Exercise instructions
Begin at the first line of the records below and, please, give each line again exactly until the line with "the layouts [RFC3339Nano]" is included.

Provided data
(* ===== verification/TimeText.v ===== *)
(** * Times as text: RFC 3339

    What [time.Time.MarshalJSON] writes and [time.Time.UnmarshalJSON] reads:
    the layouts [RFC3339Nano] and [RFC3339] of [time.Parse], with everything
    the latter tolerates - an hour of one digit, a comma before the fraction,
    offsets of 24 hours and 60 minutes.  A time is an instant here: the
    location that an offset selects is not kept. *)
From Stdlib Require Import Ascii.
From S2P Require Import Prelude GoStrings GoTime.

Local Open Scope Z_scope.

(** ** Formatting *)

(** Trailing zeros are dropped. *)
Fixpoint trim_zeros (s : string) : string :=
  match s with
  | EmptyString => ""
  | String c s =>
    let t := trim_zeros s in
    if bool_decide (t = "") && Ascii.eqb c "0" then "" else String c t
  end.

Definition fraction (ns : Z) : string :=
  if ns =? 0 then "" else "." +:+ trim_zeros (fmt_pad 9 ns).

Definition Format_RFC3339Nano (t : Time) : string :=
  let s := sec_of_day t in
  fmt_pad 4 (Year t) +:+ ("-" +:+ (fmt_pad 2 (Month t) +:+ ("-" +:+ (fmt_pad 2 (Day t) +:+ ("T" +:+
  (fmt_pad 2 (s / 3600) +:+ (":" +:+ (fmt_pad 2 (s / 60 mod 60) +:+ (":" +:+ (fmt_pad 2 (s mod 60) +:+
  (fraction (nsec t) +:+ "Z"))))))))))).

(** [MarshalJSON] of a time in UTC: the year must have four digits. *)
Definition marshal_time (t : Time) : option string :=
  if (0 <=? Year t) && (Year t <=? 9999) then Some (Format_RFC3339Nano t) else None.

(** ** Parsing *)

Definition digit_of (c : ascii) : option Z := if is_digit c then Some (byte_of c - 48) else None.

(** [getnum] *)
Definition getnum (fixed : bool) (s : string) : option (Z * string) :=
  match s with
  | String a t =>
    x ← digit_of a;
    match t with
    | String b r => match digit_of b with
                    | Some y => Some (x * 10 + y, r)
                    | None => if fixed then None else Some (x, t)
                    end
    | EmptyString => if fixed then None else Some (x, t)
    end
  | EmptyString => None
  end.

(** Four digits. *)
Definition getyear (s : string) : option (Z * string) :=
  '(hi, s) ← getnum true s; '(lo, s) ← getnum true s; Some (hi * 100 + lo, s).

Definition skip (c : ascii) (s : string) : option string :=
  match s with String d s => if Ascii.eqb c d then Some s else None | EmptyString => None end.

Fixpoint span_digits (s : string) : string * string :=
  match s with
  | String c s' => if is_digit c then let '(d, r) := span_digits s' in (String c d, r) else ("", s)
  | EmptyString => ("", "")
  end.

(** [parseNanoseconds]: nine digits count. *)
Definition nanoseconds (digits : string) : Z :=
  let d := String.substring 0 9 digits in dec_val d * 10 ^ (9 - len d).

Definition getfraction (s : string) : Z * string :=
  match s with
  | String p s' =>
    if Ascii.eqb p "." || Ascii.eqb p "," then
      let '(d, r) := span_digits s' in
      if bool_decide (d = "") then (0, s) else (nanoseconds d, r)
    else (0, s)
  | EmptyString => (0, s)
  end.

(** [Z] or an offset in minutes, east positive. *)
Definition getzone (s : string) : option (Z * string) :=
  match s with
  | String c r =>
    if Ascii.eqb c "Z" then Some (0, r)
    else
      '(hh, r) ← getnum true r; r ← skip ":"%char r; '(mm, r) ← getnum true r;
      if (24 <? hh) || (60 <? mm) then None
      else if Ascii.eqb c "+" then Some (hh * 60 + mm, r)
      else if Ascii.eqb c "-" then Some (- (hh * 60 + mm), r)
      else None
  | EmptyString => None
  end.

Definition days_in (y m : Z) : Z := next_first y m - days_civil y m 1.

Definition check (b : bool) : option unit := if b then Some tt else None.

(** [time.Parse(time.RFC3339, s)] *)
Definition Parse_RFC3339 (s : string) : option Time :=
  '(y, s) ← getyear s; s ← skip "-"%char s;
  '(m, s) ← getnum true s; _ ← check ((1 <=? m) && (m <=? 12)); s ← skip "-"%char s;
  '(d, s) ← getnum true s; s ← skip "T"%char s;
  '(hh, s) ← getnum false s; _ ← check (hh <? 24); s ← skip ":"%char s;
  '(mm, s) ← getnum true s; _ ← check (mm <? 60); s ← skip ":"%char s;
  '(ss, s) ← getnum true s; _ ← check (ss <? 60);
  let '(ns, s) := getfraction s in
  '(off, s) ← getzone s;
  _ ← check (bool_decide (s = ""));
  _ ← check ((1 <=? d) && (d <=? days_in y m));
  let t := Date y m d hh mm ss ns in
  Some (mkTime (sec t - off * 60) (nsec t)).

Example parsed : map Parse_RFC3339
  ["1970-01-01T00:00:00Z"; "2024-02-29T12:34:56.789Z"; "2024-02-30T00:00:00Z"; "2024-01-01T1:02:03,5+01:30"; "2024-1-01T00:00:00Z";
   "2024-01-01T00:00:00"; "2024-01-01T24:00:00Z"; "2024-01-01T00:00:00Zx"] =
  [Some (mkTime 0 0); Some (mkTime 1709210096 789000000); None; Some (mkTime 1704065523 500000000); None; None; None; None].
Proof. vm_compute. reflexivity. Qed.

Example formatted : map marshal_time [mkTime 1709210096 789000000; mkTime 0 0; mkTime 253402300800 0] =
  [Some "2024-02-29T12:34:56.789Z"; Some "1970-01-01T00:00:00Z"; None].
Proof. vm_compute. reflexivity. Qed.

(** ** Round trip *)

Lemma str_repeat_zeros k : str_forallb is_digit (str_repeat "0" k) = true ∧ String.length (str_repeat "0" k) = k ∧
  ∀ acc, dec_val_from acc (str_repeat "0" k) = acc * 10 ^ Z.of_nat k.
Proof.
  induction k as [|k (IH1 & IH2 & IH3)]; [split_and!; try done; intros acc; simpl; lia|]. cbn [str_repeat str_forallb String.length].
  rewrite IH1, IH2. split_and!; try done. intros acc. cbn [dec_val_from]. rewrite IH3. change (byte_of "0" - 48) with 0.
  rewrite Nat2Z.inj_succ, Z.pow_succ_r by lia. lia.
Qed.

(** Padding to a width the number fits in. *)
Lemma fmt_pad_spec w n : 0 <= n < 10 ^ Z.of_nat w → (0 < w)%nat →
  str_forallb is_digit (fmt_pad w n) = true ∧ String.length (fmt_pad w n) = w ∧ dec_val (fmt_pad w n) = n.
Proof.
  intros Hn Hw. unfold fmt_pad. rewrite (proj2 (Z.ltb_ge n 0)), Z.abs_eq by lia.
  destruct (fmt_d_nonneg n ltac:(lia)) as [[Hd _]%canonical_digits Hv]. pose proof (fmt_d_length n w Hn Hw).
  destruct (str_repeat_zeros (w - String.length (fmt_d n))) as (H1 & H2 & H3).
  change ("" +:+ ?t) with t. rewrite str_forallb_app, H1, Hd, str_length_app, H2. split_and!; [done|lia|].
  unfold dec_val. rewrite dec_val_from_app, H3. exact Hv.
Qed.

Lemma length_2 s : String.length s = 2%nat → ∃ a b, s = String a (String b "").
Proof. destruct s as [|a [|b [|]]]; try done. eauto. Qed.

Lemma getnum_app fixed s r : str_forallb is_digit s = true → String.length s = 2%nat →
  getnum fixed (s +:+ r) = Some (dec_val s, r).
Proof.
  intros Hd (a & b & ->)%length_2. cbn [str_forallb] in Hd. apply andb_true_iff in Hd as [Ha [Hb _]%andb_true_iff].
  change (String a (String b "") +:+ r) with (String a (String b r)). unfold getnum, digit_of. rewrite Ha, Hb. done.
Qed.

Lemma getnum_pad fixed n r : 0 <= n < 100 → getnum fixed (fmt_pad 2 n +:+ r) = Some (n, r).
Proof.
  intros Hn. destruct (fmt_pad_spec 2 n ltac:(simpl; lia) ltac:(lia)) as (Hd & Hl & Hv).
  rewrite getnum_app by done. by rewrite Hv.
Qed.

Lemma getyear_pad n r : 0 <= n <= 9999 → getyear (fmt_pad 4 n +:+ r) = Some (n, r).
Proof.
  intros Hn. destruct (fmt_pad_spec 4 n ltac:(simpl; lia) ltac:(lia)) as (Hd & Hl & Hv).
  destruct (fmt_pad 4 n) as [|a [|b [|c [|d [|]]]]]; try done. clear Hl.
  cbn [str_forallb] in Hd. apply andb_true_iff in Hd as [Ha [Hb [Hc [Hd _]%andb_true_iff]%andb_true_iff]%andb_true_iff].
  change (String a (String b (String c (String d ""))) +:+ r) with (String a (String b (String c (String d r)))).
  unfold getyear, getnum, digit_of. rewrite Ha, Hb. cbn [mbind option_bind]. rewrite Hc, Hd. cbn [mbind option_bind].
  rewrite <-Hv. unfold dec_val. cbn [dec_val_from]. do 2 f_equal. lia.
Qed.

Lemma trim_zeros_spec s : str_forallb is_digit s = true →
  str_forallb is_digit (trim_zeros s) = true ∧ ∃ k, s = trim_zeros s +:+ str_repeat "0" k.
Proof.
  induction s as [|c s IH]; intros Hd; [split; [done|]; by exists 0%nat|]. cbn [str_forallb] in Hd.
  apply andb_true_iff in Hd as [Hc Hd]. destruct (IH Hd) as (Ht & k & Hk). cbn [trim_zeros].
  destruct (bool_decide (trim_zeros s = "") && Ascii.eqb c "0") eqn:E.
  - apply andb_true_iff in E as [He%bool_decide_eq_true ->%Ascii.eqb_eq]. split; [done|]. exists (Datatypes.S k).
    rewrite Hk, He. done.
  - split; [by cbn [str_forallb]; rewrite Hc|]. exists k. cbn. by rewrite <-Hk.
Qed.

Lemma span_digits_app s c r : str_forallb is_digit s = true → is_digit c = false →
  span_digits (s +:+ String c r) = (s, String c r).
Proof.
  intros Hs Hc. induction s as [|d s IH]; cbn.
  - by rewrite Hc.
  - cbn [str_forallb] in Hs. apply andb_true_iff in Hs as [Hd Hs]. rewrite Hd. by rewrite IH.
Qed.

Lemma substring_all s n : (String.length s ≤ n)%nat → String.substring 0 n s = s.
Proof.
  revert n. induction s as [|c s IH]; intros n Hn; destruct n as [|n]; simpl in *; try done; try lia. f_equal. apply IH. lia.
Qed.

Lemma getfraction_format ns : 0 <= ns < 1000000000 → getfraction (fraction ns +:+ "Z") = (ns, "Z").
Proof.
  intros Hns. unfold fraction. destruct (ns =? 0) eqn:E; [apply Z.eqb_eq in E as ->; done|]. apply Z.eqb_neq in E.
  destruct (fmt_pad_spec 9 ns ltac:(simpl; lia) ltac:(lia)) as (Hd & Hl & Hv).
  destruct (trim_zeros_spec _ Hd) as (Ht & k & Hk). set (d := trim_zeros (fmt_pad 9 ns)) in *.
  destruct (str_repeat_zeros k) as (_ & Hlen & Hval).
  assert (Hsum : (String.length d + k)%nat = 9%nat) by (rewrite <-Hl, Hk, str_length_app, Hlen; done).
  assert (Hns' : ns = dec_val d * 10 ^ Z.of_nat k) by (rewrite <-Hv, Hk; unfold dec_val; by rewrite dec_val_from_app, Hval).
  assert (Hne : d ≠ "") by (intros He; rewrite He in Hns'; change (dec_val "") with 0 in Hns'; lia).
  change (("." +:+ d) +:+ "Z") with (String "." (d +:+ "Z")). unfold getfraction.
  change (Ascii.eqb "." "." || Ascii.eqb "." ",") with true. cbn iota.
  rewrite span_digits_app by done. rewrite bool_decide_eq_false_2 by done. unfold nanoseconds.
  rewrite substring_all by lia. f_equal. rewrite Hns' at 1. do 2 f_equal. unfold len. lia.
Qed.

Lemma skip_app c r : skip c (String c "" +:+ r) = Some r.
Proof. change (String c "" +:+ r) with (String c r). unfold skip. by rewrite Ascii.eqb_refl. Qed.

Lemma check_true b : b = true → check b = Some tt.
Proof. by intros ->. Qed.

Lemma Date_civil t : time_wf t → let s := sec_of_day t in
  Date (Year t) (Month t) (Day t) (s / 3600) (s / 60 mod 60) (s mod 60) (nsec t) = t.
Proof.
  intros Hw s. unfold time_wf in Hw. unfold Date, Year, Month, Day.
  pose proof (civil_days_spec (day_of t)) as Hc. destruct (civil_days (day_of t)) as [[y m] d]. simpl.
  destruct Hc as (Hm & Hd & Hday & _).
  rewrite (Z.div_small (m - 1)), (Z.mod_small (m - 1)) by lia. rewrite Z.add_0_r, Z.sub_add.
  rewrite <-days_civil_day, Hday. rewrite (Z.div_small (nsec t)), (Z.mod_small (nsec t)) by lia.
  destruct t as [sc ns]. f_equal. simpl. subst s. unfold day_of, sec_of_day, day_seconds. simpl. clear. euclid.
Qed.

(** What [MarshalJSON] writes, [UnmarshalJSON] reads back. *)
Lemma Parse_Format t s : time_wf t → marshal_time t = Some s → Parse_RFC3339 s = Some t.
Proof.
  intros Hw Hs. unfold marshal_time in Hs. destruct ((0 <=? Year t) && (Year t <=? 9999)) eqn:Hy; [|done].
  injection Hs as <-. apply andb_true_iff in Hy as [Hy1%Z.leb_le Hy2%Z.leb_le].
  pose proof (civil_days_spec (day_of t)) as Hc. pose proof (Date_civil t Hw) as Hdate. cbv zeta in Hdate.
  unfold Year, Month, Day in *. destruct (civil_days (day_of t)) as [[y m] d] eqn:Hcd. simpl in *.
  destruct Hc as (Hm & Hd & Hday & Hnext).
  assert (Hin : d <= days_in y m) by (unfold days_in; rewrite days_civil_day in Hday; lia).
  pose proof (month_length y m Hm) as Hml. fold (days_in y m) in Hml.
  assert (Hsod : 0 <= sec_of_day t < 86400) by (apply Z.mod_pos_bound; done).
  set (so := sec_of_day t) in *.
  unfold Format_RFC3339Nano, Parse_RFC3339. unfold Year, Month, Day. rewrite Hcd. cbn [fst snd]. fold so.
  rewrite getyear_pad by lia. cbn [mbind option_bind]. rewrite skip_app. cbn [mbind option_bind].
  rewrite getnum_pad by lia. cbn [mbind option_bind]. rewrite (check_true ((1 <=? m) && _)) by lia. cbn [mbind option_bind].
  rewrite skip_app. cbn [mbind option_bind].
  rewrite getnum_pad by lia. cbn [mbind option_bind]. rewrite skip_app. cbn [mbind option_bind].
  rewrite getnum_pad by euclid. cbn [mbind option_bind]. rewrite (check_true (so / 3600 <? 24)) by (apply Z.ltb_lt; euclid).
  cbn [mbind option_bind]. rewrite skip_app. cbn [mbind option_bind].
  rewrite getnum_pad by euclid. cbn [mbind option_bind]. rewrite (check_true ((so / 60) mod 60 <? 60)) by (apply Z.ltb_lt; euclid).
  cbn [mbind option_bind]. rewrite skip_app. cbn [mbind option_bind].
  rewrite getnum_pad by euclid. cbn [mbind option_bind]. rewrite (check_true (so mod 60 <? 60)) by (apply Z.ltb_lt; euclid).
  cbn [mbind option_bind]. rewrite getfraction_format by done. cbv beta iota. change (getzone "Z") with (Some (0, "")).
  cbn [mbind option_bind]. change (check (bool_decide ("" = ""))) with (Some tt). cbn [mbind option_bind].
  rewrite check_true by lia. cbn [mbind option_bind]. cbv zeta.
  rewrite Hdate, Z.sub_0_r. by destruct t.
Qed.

The answer
(* ===== verification/TimeText.v ===== *)
(** * Times as text: RFC 3339

    What [time.Time.MarshalJSON] writes and [time.Time.UnmarshalJSON] reads:
    the layouts [RFC3339Nano] and [RFC3339] of [time.Parse], with everything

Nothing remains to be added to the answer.